Selon le CDC, histoplasma ou histo, se trouve dans le sol des États du centre et de l’est des États-Unis, principalement dans l’Ohio et les vallées du Mississippi. Mais cette hypothèse est basée sur des recherches des années 1950 et 1960, explique l’équipe à l’origine d’un nouveau papier publié dans Clinical Infectious Diseases. Lorsqu’une personne respire des spores du champignon, elle peut contracter une infection appelée histoplasmose.

“Toutes les quelques semaines, je reçois un appel d’un médecin de la région de Boston – un médecin différent à chaque fois – au sujet d’un cas qu’ils ne peuvent pas résoudre”, a déclaré l’auteur de l’étude Andrej Spec, professeur agrégé de médecine à l’Université de Washington à St. Louis. , dans un communiqué de presse. “Ils commencent toujours par dire : ‘Nous n’avons pas d’historique ici, mais ça ressemble vraiment à l’historique.’ Je dis: ‘Vous m’appelez tout le temps à ce sujet. Vous avez une histoire.

L’auteur principal Patrick B. Mazi, chercheur clinique en maladies infectieuses également à l’Université de Washington à St. Louis, et ses collègues ont analysé plus de 45 millions de bénéficiaires de la rémunération à l’acte de Medicare de 2007 à 2016. Ils ont examiné les diagnostics à travers le pays. de trois maladies fongiques : l’histoplasmose, la coccidioïdomycose et la blastomycose.

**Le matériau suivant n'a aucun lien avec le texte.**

(** Migrating on behalf of a read: an error closes the client side. *)
Definition migrate_for_read (p l : Z) (upstream : option Z) (data : list Z) : M Z :=
  r ← initiate_connection_migration p upstream data;
  if r <? 0 then
    c ← conn_at p;
    _ ← emit (LTurnRead l (c_client_id c) false);
    _ ← close_client_side_connection p AG_ECONNRESET true;
    mret r
  else mret r.

(** [CLIENT_EVENT_READ] after the lookup. *)
Definition route_read (p u l : Z) (data : list Z) : M Z :=
  c ← conn_at p;
  if test CONNF_FAKE_CONNECTION c then
    _ ← upd p (λ c, set_flag CONNF_SUSPECT_EXCLUSION false (set_flag CONNF_FAKE_CONNECTION false c));
    up ← select_upstream VPN_CA_DEFAULT p;
    migrate_for_read p l up data
  else
    _ ← upd p (λ c, set_flag CONNF_FAKE_CONNECTION false (set_flag CONNF_FIRST_PACKET false c));
    send_to_server p u l data.

(** The branch [migrate_to_another_upstream]. *)
Definition reroute_read (p u l : Z) (data : list Z) : M Z :=
  c ← conn_at p;
  if negb (test CONNF_FIRST_PACKET c) then
    _ ← emit (LTurnRead l (c_client_id c) false);
    _ ← emit (UFlow u (c_server_id c) (0, 0));
    _ ← call (UClose u (c_server_id c) false true);
    mret 0
  else match c_action c with
  | None => fault
  | Some action =>
      up ← select_upstream action p;
      r ← migrate_for_read p l up data;
      if r <? 0 then mret r
      else _ ← upd p (set_flag CONNF_FAKE_CONNECTION false); mret r
  end.

Definition MAX_LOOKUP_ATTEMPTS : Z := 3.
(** The table has no other connection of the client. *)
Lemma working_entry id p s0 s c x y q : working id p s0 s c x y → t_by_client s !! id = Some q → q = p.
Proof.
  intros [Hg _ Hc Hid _] Hq. destruct (client_conn_of _ _ _ _ (g_inv _ _ _ _ Hg) Hq) as (d & Hd & Hdid & Hne).
  apply (i_uniq _ _ (g_inv _ _ _ _ Hg) q p d c); congruence.
Qed.

Lemma wk_send_buffered id p s0 s c x Q :
  working id p s0 s c x (concat (c_buffered c)) →
  (∀ r s' c', working id p s0 s' c' x (concat (c_buffered c')) → c_proto c' = c_proto c → Q r s') →
  wp (send_buffered_data rec id) Q s.
Proof.
  intros Hw HQ. unfold send_buffered_data. apply wp_bind, wp_gets.
  destruct (t_by_client s !! id) as [q|] eqn:Hcl; [|by apply wp_ret, (HQ _ _ _ Hw)].
  assert (q = p) as -> by by eapply working_entry.
  apply wp_bind. eapply wk_upd_minor; [done..|]. clear Hw Hcl. intros s1 Hw _ _.
  apply wp_bind. eapply wp_conn_at; [apply Hw|]. apply wp_bind, wp_gets, wp_bind, wp_gets. simpl.
  destruct (locked (c_upstream c) s1) as [u|]; [|by apply wp_ret, (HQ _ _ _ Hw)].
  destruct (locked (c_listener c) s1) as [l|]; [|by apply wp_ret, (HQ _ _ _ Hw)].
  apply wp_bind. eapply wk_send_packets; [done|done|]. clear Hw. intros r s2 c2 Hw Ep.
  destruct r as [zero|]; [|by apply wp_ret, (HQ _ _ _ Hw)].
  apply wp_bind, (wp_conn_at _ c2); [apply Hw|]. apply wp_bind, wq_ask; [done|]. intros n. wk_quietly Hw.
  wk_emit Hw. apply wp_bind, wq_ask; [done|]. intros info. wk_quietly Hw. wk_emit Hw. apply wp_ret. by eapply HQ.
Qed.

Lemma working_weaken id p s0 s c x y x' y' :
  working id p s0 s c x y →
  (c_proto c = IPPROTO_TCP → migrated id (t_out s) = false → ∀ t d : list Z, t ++ x = d ++ y → t ++ x' = d ++ y') →
  working id p s0 s c x' y'.
Proof. intros [] H. split; try done. intros Ht Hm. apply H; auto. Qed.

Lemma wk_send_to_server id p s0 s c u l data Q :
  working id p s0 s c [] (concat (c_buffered c)) →
  (∀ r s' c', working id p s0 s' c' (take (Z.to_nat r) data) (concat (c_buffered c')) → Q r s') →
  wp (send_to_server rec p u l data) Q s.
Proof.
  intros Hw HQ. unfold send_to_server. apply wp_bind, (wp_conn_at _ c); [apply Hw|].
  assert (wp (_ ← tun_assert false; mret (-1)) Q s) as Herr.
  { apply wp_bind, (wq_assert release), wp_ret. eapply HQ. by simpl. }
  destruct (c_state c); try done.
  - apply wp_bind. rewrite (wk_id _ _ _ _ _ _ _ Hw).
    eapply wp_mono with (P := λ b s', ∃ c', working id p s0 s' c' [] (concat (c_buffered c'))
      ∧ (b = Some false → c_buffered c' = [])).
    { case_bool_decide as Hb; [apply wp_ret; by exists c|]. apply wp_bind. eapply wk_send_buffered; [done|].
      intros [|] s1 c1 Hw1 _; [|apply wp_ret; by exists c1]. apply wp_bind, (wp_conn_at _ c1); [apply Hw1|].
      apply wp_ret. exists c1. split; [done|]. case_bool_decide; naive_solver. }
    clear Hw Herr. intros b s1 (c1 & Hw & Hb). destruct b as [[|]|]; [by apply wp_ret, (HQ _ _ c1)| |by apply wp_ret, (HQ _ _ c1)].
    specialize (Hb eq_refl). apply wp_bind. eapply wk_upstream_send; [done|]. intros r s2 c2 Eb Ep Hr Hw2.
    assert (working id p s0 s2 c2 (take (Z.to_nat r) data) (concat (c_buffered c2))) as Hw3.
    { apply Hw2. intros t d. rewrite Eb, Hb. simpl. rewrite !app_nil_r. by intros ->. }
    clear Hw2 Hw. apply wp_bind, (wp_conn_at _ c2); [apply Hw3|]. destruct (_ || _).
    + apply wp_bind. eapply wk_upd_minor; [done..|]. clear Hw3. intros s3 Hw _ _.
      apply wp_bind, wq_when_quiet. { intros. apply wq_with_stats; [apply Hw|done]. } wk_quietly Hw.
      apply wp_bind, wq_ask; [done|]. intros n. wk_quietly Hw. wk_emit Hw. apply wp_ret, (HQ _ _ _ Hw).
    + apply wp_bind, wq_when_quiet. { intros. apply wq_emit; auto. } wk_quietly Hw3. apply wp_ret, (HQ _ _ _ Hw3).
  - destruct (Z.eqb_spec (c_proto c) IPPROTO_UDP) as [Hu|]; [|done].
    apply wp_bind. eapply wk_upd_minor; [done..|]. clear Hw. intros s1 Hw _ _. apply wp_ret. eapply HQ.
    eapply working_weaken; [done|]. simpl. by rewrite Hu.
Qed.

Histo, le plus courant, provoquait des taux de maladie cliniquement pertinents dans au moins un comté de 48 des 50 États, ainsi qu’à Washington, DC Les deux autres infections ont été trouvées chacune dans plus de la moitié des États.

“Les infections fongiques sont beaucoup plus courantes que les gens ne le pensent, et elles se propagent”, a déclaré Spec dans le communiqué. « La communauté scientifique a sous-investi dans l’étude et le développement de traitements contre les infections fongiques. Je pense que cela commence à changer, mais lentement. Le changement climatique peut être conduite cette propagation à mesure que le réchauffement des températures rend plus d’habitats adaptés aux champignons.

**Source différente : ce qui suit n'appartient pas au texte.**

(* ===== verification/TunnelDemo.v ===== *)
(** * Runs of a concrete tunnel

    A tunnel with one listener, an endpoint and a direct upstream, the filter of
    the examples of the domain filter, and collaborators that answer at once:
    instances of the theorems, and runs that show what the code does when a
    migration fails, when the upstream reports between two fragments, when a
    request is completed twice. *)
From S2P Require Import Prelude VpnTypes WireUtils IcmpMux IcmpManager DomainFilter DomainFilterProps ConnStats Tunnel TunnelInv TunnelRuns.

#[local] Existing Instance plain_addr_eq_dec.
#[local] Existing Instance plain_text.
#[local] Existing Instance plain_ranges.
#[local] Existing Instance plain_cache.
#[local] Existing Instance tag_eq_dec.

Definition TheListener : Z := 1.
Definition TheEndpoint : Z := 10.
Definition TheDirect : Z := 11.
Definition TheResolver : Z := 20.
Definition TheFake : Z := 21.
Definition TheDns : Z := 22.

(** The upstreams that connections were opened on: the identifiers are 1001,
    1002, and so on.  Sends are complete, there is room for more. *)
Definition opened_on (tr : list (TunOut plain_addr)) : list Z :=
  omap (λ o, match o with UOpen u _ _ _ _ _ => Some u | _ => None end) tr.
Definition demo_answer (tr : list (TunOut plain_addr)) : Z :=
  match last tr with
  | Some (UOpen _ _ _ _ _ _) => 1000 + Z.of_nat (length (opened_on tr))
  | Some (USend _ _ _ data) | Some (LSend _ _ data) => Z.of_nat (length data)
  | Some (UAvailable _ _) => 65536
  | _ => 0
  end.

(** The name is in the data once there are four bytes of it. *)
Definition demo_extract (tr : list (TunOut plain_addr)) : DomainExtractorResult :=
  match last tr with
  | Some (XProceed _ _ _ data) =>
      if (length data <? 4)%nat then mkExtracted DES_WANT_MORE [] else mkExtracted DES_FOUND (s2l "www.example.com")
  | _ => mkExtracted DES_NOTFOUND []
  end.

(** Listeners accept and close inside the call; upstreams close a connection of
    theirs. *)
Definition demo_raises (tr : list (TunOut plain_addr)) : list (TunEvent plain_addr) :=
  match last tr with
  | Some (LComplete l id CCR_PASS) => [ClientAccepted l id]
  | Some (LComplete l id _) | Some (LClose l id _ _) => [ClientClosed l id]
  | Some (UClose u id _ _) =>
      if bool_decide (opened_on tr !! Z.to_nat (id - 1001) = Some u) then [ServerConnectionClosed u id] else []
  | _ => []
  end.

Definition demo_env (early_ack : bool) : TunnelEnv plain_addr := {|
  t_ndebug := true;
  AG_ETIMEDOUT := 110;
  AG_ENETUNREACH := 101;
  AG_EHOSTUNREACH := 113;
  AG_ECONNREFUSED := 111;
  AG_ECONNRESET := 104;
  is_loopback a := match pa_bytes a with 127 :: _ => true | _ => false end;
  ip_version a := if (length (pa_bytes a) =? 4)%nat then Some true else None;
  no_address := mkPlain [] 0;
  is_valid_ip s := false;
  make_address s p := mkPlain [] p;
  is_domain_scannable_port p := (p =? 80) || (p =? 443);
  tcp_early_ack := early_ack;
  preresolve := None;
  upstream_timeout := 30;
  has_hostname_cache := false;
  parse_quic_header _ := None;
  prepare_for_domain_lookup _ := None;
  class_of u := if u =? TheEndpoint then EndpointUpstream else if u =? TheDirect then DirectUpstream
                else if u =? TheFake then FakeUpstream else DnsUpstream;
  table_order m := (map_to_list m).*1;
  ip_available _ _ _ := true;
  may_send_icmp _ := true;
  is_resolver_connection _ _ := false;
  clock tr := Z.of_nat (length tr);
  answer := demo_answer;
  answer_flow _ := (65536, 65536);
  answer_extract := demo_extract;
  answer_cache _ := None;
  answer_id tr := Some (Z.of_nat (length tr));
  answer_time tr := Some (Z.of_nat (length tr));
  answer_ok _ := true;
  raises := demo_raises;
|}.

#[local] Notation PlainFilter := (DomainFilter plain_addr (list (list Z * Z))
  (list (SockAddrTag plain_addr * str)) (list (plain_addr * Z))).
#[local] Notation op := (@TunOp plain_addr PlainFilter).
#[local] Notation tunnel := (@Tunnel plain_addr PlainFilter).

Definition demo_tunnel : tunnel := tunnel_new example_filter VPN_MODE_GENERAL.
Definition web_src : plain_addr := mkPlain [10; 0; 0; 2] 50000.
Definition web_dst : plain_addr := mkPlain [93; 184; 216; 34] 443.

(** The state a run ends in. *)
Definition ends (r : TunRes (unit * tunnel)) : tunnel := match r with Done (_, s) => s | _ => demo_tunnel end.
Definition demo_run (early_ack : bool) (ops : list op) : TunRes (unit * tunnel) :=
  run_ops (TunnelEnv0 := demo_env early_ack) 7 4 ops demo_tunnel.

Definition start_ops : list op :=
  [OpClient (Some TheEndpoint) (Some TheDirect) (Some TheListener) None;
   OpInit TheResolver TheFake TheDns;
   OpEvent (ServerSessionOpened TheEndpoint)].

Definition request (id : Z) : op :=
  OpEvent (ClientConnectRequest TheListener id IPPROTO_TCP web_src (ToAddress web_dst) [] false).

(** A connection of which the tunnel keeps the first fragment, and the rest of the
    first packet: its name is one of the exclusions. *)
Definition fragment_ops (u : Z) : list op :=
  start_ops ++ [request 100; OpComplete 100 None; OpEvent (ServerConnectionOpened u 1001);
                OpEvent (ClientRead TheListener 100 [22; 3; 1])].
Definition reroute_ops (u : Z) : list op := fragment_ops u ++ [OpEvent (ClientRead TheListener 100 [0; 5; 1; 2])].

(** The bytes sent to an upstream. *)
Definition sent_to (u : Z) (tr : list (TunOut plain_addr)) : list Z :=
  concat (omap (λ o, match o with USend v _ _ data => if v =? u then Some data else None | _ => None end) tr).

(** ** Instances of the theorems *)

Definition rerouted : tunnel := ends (demo_run true (reroute_ops TheFake)).

Lemma tunnel_never_faults_witness :
  @t_ndebug _ (demo_env true) = true ∧ run_ops (TunnelEnv0 := demo_env true) 7 4 (reroute_ops TheFake) demo_tunnel ≠ Fault
  ∧ demo_run true (reroute_ops TheFake) = Done (tt, rerouted).
Proof.
  split; [reflexivity|]. split; [apply (tunnel_never_faults (TunnelEnv0 := demo_env true)); reflexivity|].
  vm_compute. reflexivity.
Defined.

(** The connection and the one that is to replace it. *)
Lemma tunnel_tables_consistent_witness :
  map_size (t_heap rerouted) = 2%nat
  ∧ (∀ id p, t_by_client rerouted !! id = Some p → ∃ c, t_heap rerouted !! p = Some c ∧ c_client_id c = id).
Proof.
  split; [vm_compute; reflexivity|].
  apply (tunnel_tables_consistent (TunnelEnv0 := demo_env true) 7 4 (reroute_ops TheFake) example_filter VPN_MODE_GENERAL rerouted);
    [reflexivity|vm_compute; reflexivity].
Defined.

(** The filter takes the address for an exclusion once the name is known. *)
Lemma bypass_only_when_justified_witness :
  t_out rerouted = take 29 (t_out rerouted) ++ UOpen TheDirect 100 web_src (ToAddress web_dst) IPPROTO_TCP [] :: drop 30 (t_out rerouted)
  ∧ (Asked 100 (Some VPN_CA_FORCE_BYPASS) ∈ take 29 (t_out rerouted)
     ∨ (∃ a name, ToAddress web_dst = ToAddress a ∧ FMatchTag (mkTag a name) DFMS_EXCLUSION ∈ take 29 (t_out rerouted))
     ∨ FMode VPN_MODE_SELECTIVE ∈ take 29 (t_out rerouted)).
Proof.
  assert (t_out rerouted = take 29 (t_out rerouted) ++ UOpen TheDirect 100 web_src (ToAddress web_dst) IPPROTO_TCP [] :: drop 30 (t_out rerouted)) as E
    by (vm_compute; reflexivity).
  split; [exact E|].
  apply (bypass_only_when_justified (TunnelEnv0 := demo_env true) 7 4 (reroute_ops TheFake) example_filter VPN_MODE_GENERAL rerouted
    (take 29 (t_out rerouted)) (drop 30 (t_out rerouted)) TheDirect 100 web_src (ToAddress web_dst) IPPROTO_TCP [] eq_refl); [vm_compute; reflexivity|exact E|reflexivity].
Defined.

(** A fragment is kept and the endpoint has accepted nothing yet. *)
Definition kept : tunnel := ends (demo_run true (fragment_ops TheFake)).

Lemma tunnel_stream_integrity_witness :
  taken_from 100 (t_out kept) = [22; 3; 1]
  ∧ ∃ c, t_heap kept !! 0 = Some c ∧ taken_from 100 (t_out kept) = sent_by 100 (t_out kept) ++ concat (c_buffered c).
Proof.
  split; [vm_compute; reflexivity|].
  destruct (t_heap kept !! 0) as [c|] eqn:E; [|vm_compute in E; discriminate]. exists c. split; [reflexivity|].
  apply (tunnel_stream_integrity (TunnelEnv0 := demo_env true) 7 4 (fragment_ops TheFake) example_filter VPN_MODE_GENERAL kept 100 0 c);
    [reflexivity|vm_compute; reflexivity|vm_compute; reflexivity|exact E| |vm_compute; reflexivity].
  vm_compute in E. injection E as <-. reflexivity.
Defined.

(** ** What goes wrong *)

(** What a run shows: the connections with their upstreams and buffers. *)
Definition observe {X} (f : tunnel → X) (r : TunRes (unit * tunnel)) : option X :=
  match r with Done (_, s) => Some (f s) | _ => None end.
Definition connections (s : tunnel) : list (Z * option Z * Z * VpnConnectionState * list (list Z)) :=
  (λ x, (x.1, c_upstream x.2, c_server_id x.2, c_state x.2, c_buffered x.2)) <$> map_to_list (t_heap s).

(** The calls that close a connection. *)
Definition upstream_closed (u id : Z) (tr : list (TunOut plain_addr)) : bool :=
  existsb (λ o, match o with UClose v i _ _ => (v =? u) && (i =? id) | _ => false end) tr.
Definition listener_closed (id : Z) (tr : list (TunOut plain_addr)) : bool :=
  existsb (λ o, match o with LClose _ i _ _ => i =? id | _ => false end) tr.
Definition reading (tr : list (TunOut plain_addr)) : option bool :=
  last (omap (λ o, match o with LTurnRead _ _ on => Some on | _ => None end) tr).

(** When the new upstream of a connection fails, the tunnel closes the old
    connection on the upstream that failed, which does not have it, and drops the
    new one: the client keeps a connection that is being migrated for ever, with
    reading turned off, and the old upstream is never told. *)
Theorem failed_migration_strands_client code :
  observe (λ s, (upstream_closed TheDirect 1001 (t_out s), upstream_closed TheFake 1001 (t_out s),
                 listener_closed 100 (t_out s), reading (t_out s), map_to_list (t_tasks s),
                 map_to_list (t_by_client s), connections s))
    (demo_run true (reroute_ops TheFake ++ [OpEvent (ServerFailed TheDirect 1002 code)]))
  = Some (true, false, false, Some false, [], [(100, 0)],
          [(0, Some TheFake, 1001, CONNS_CONNECTED_MIGRATING, [])]).
Proof. vm_compute. reflexivity. Qed.

(** The beginning of a stream waits in the tunnel, the endpoint reports that it
    has room for [n] bytes, and the rest of the first packet arrives. *)
Definition flushed_ops (n : Z) : list op :=
  fragment_ops TheEndpoint
  ++ [OpEvent (ServerDataSent TheEndpoint 1001 n); OpTask 0; OpEvent (ClientRead TheListener 100 [0; 5; 1; 2]);
      OpEvent (ServerConnectionOpened TheDirect 1002); OpEvent (ClientRead TheListener 100 [0; 5; 1; 2])].

(** Data that waits for the rest of the first packet is sent when the upstream
    reports that it has room; the connection is then migrated as if nothing had
    been sent: the new upstream gets the stream without its beginning. *)
Theorem migration_loses_sent_fragment n :
  observe (λ s, (taken_from 100 (t_out s), sent_to TheEndpoint (t_out s), sent_to TheDirect (t_out s),
                 map_to_list (t_by_client s), connections s))
    (demo_run false (flushed_ops n))
  = Some ([22; 3; 1; 0; 5; 1; 2], [22; 3; 1], [0; 5; 1; 2], [(100, 1)],
          [(1, Some TheDirect, 1002, CONNS_CONNECTED, [])]).
Proof. vm_compute. reflexivity. Qed.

Alors que l’histo peut être facilement combattue chez les adultes en bonne santé et que de nombreuses personnes exposées ne développent jamais de symptômes, les personnes immunodéprimées ainsi que les nourrissons et les personnes de 55 ans et plus peuvent développer une maladie plus grave, notamment une toux, de la fièvre, des douleurs thoraciques, des courbatures et fatigue, selon au CDC. Les symptômes apparaissent dans les trois à 17 jours suivant l’exposition ; La plupart des symptômes disparaissent en un mois, mais s’ils se propagent à partir des poumons d’une personne, la maladie peut devenir grave et nécessiter des mois de traitement.

Les gens peuvent être exposés à l’histo et à d’autres agents pathogènes fongiques par des activités qui perturbent le sol, comme l’agriculture, l’aménagement paysager et la construction. Ils peuvent également être exposés à l’intérieur de grottes et lors de travaux dans des sous-sols et des greniers. Spec a noté: “Il est important que la communauté médicale réalise que ces champignons sont pratiquement partout de nos jours et que nous devons les prendre au sérieux et les inclure dans l’examen des diagnostics.”